Orbán schreibt Brief an seine Gegner in der EVP

Quelle: MTI

Premierminister Viktor Orbán hat an die Mitglieder der Europäischen Volkspartei geschrieben, die den Ausschluss seiner Fidesz aus dem Mitte-Rechts-Block forderten und sich dabei für „anstößige Sprache“ entschuldigt, seine poli­tis­chen Positionen jedoch beibehält, berichtete Reuters am Donnerstag. Führende Politiker der Fidesz haben in den ver­gan­genen Tagen erk­lärt, dass die Partei in ihrem Streit mit der EVP keine grund­sät­zlichen poli­tis­chen Probleme einge­hen würde.

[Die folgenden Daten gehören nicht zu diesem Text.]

(** [vpic_ioport_write]; [val] is a byte.  The specific EOIs return before
    the end of the function, but unmask nothing. *)
Definition vpic_ioport_write (i : nat) (addr val : Z) : SE pics unit :=
  v <- vpic i;;
  upd_pic i
    (if negb (Z.testbit addr 0) then
       if Z.testbit val 4 then write_icw1 val
       else if Z.testbit val 3 then write_ocw3 val
       else write_ocw2 val
     else write_a1 val);;
  vpic_update_int_output i;;
  when (negb (unmasked addr val v =? 0)) (pic_emit PicUnmask).

(** [vpic_ioport_read] *)
Definition vpic_ioport_read (i : nat) (addr : Z) : SE pics Z :=
  v <- vpic i;;
  if poll v then
    upd_pic i (fun v => set_modes (readsel_isr v) false (auto_eoi v)
                          (rotate_on_auto_eoi v) (special_fully_nested_mode v)
                          (special_mask_mode v) v);;
    vpic_intack i
  else if negb (Z.testbit addr 0) then ret (if readsel_isr v then isr v else irr v)
  else ret (imr v).

(** [vpic_intercept_pic_io]: the value of [*val] afterwards. *)
Definition vpic_intercept_pic_io (write : bool) (port bytes val : Z) : SE pics Z :=
  if negb (bytes =? 1) then ret val
  else
    let i := Z.to_nat (Z.shiftr port 7) in
    if write then vpic_ioport_write i port (u8 val);; ret val
    else r <- vpic_ioport_read i port;; ret (u8 r).

Definition vpic_elcr_mask (v : hvm_hw_vpic) : Z := if is_master v then 0xf8 else 0xde.

(** [vpic_intercept_elcr_io]: the value of [*val] afterwards. *)
Definition vpic_intercept_elcr_io (write : bool) (port bytes val : Z) : SE pics Z :=
  bug_if (negb (bytes =? 1));;
  let i := Z.to_nat (Z.land port 1) in
  v <- vpic i;;
  if write then
    let data := Z.land val (vpic_elcr_mask v) in
    let data := if is_master v then Z.lor data (Z.shiftl 1 2) else data in
    upd_pic i (set_elcr (u8 data));; ret val
  else ret (Z.land (elcr v) (vpic_elcr_mask v)).

(** ** Reset, lines and acknowledge *)

Definition zero_vpic : hvm_hw_vpic :=
  {| irr := 0; imr := 0; isr := 0; irq_base := 0; init_state := 0; priority_add := 0;
     readsel_isr := false; poll := false; auto_eoi := false;
     rotate_on_auto_eoi := false; special_fully_nested_mode := false;
     special_mask_mode := false; is_master := false; elcr := 0; int_output := false |}.

Definition master_vpic : hvm_hw_vpic :=
  {| irr := 0; imr := 0; isr := 0; irq_base := 0; init_state := 0; priority_add := 0;
     readsel_isr := false; poll := false; auto_eoi := false;
     rotate_on_auto_eoi := false; special_fully_nested_mode := false;
     special_mask_mode := false; is_master := true; elcr := Z.shiftl 1 2;
     int_output := false |}.

Definition vpic_reset : SE pics unit :=
  upd_pic 0 (fun _ => master_vpic);; upd_pic 1 (fun _ => zero_vpic).

Definition vpic_init : SE pics unit :=
  vpic_reset;;
  pic_emit (PicPortio 0x20 2);; pic_emit (PicPortio 0xa0 2);;
  pic_emit (PicPortio 0x4d0 1);; pic_emit (PicPortio 0x4d1 1).

(** [irq] is that of the [ASSERT]; the caller holds the lock. *)
Definition vpic_irq_positive_edge (irq : Z) : SE pics unit :=
  let i := Z.to_nat (Z.shiftr irq 3) in
  let mask := u8 (Z.shiftl 1 (Z.land irq 7)) in
  bug_if (15 <? irq);;
  if irq =? 2 then ret tt
  else
    upd_pic i (fun v => set_irr (Z.lor (irr v) mask) v);;
    v <- vpic i;;
    when (Z.land (imr v) mask =? 0) (vpic_update_int_output i).

Definition vpic_irq_negative_edge (irq : Z) : SE pics unit :=
  let i := Z.to_nat (Z.shiftr irq 3) in
  let mask := u8 (Z.shiftl 1 (Z.land irq 7)) in
  bug_if (15 <? irq);;
  if irq =? 2 then ret tt
  else
    upd_pic i (fun v => set_irr (clear (irr v) mask) v);;
    v <- vpic i;;
    when (Z.land (imr v) mask =? 0) (vpic_update_int_output i).

(** [vpic_ack_pending_irq]; [accept] is [vlapic_accept_pic_intr(v)]. *)
Definition vpic_ack_pending_irq (accept : bool) : SE pics Z :=
  v <- vpic 0;;
  if negb accept || negb (int_output v) then ret (-1)
  else
    irq <- vpic_intack 0;;
    if irq =? -1 then ret (-1)
    else
      v <- vpic (Z.to_nat (Z.shiftr irq 3));;
      ret (irq_base v + Z.land irq 7).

In seinem let­zten Interview mit dem ungarischen öffentlichen Radio sagte Orbán, dass bei Migration und dem Schutz der christlichen Kultur keine Kompromisse möglich seien, „aber wir kön­nen über alles andere reden“. Laut einer von Reuters erhal­te­nen Kopie des Briefes des Premierministers bat Orbán den Obmann der flämis­chen Christdemokraten Wouter Beke, seinen Vorschlag, Fidesz auszuschließen, zu über­denken. Auf eine Anfrage von MTI bestätigte der Pressechef des Premierministers, Bertalan Havasi, die Echtheit des Schreibens und den Bericht von Reuters, dass an alle EVP-Mitglieder, die sich dem Vorschlag angeschlossen hat­ten, Fidesz aus dem Zusammenschluss zu ver­ban­nen, ähn­liche Schreiben geschickt wur­den.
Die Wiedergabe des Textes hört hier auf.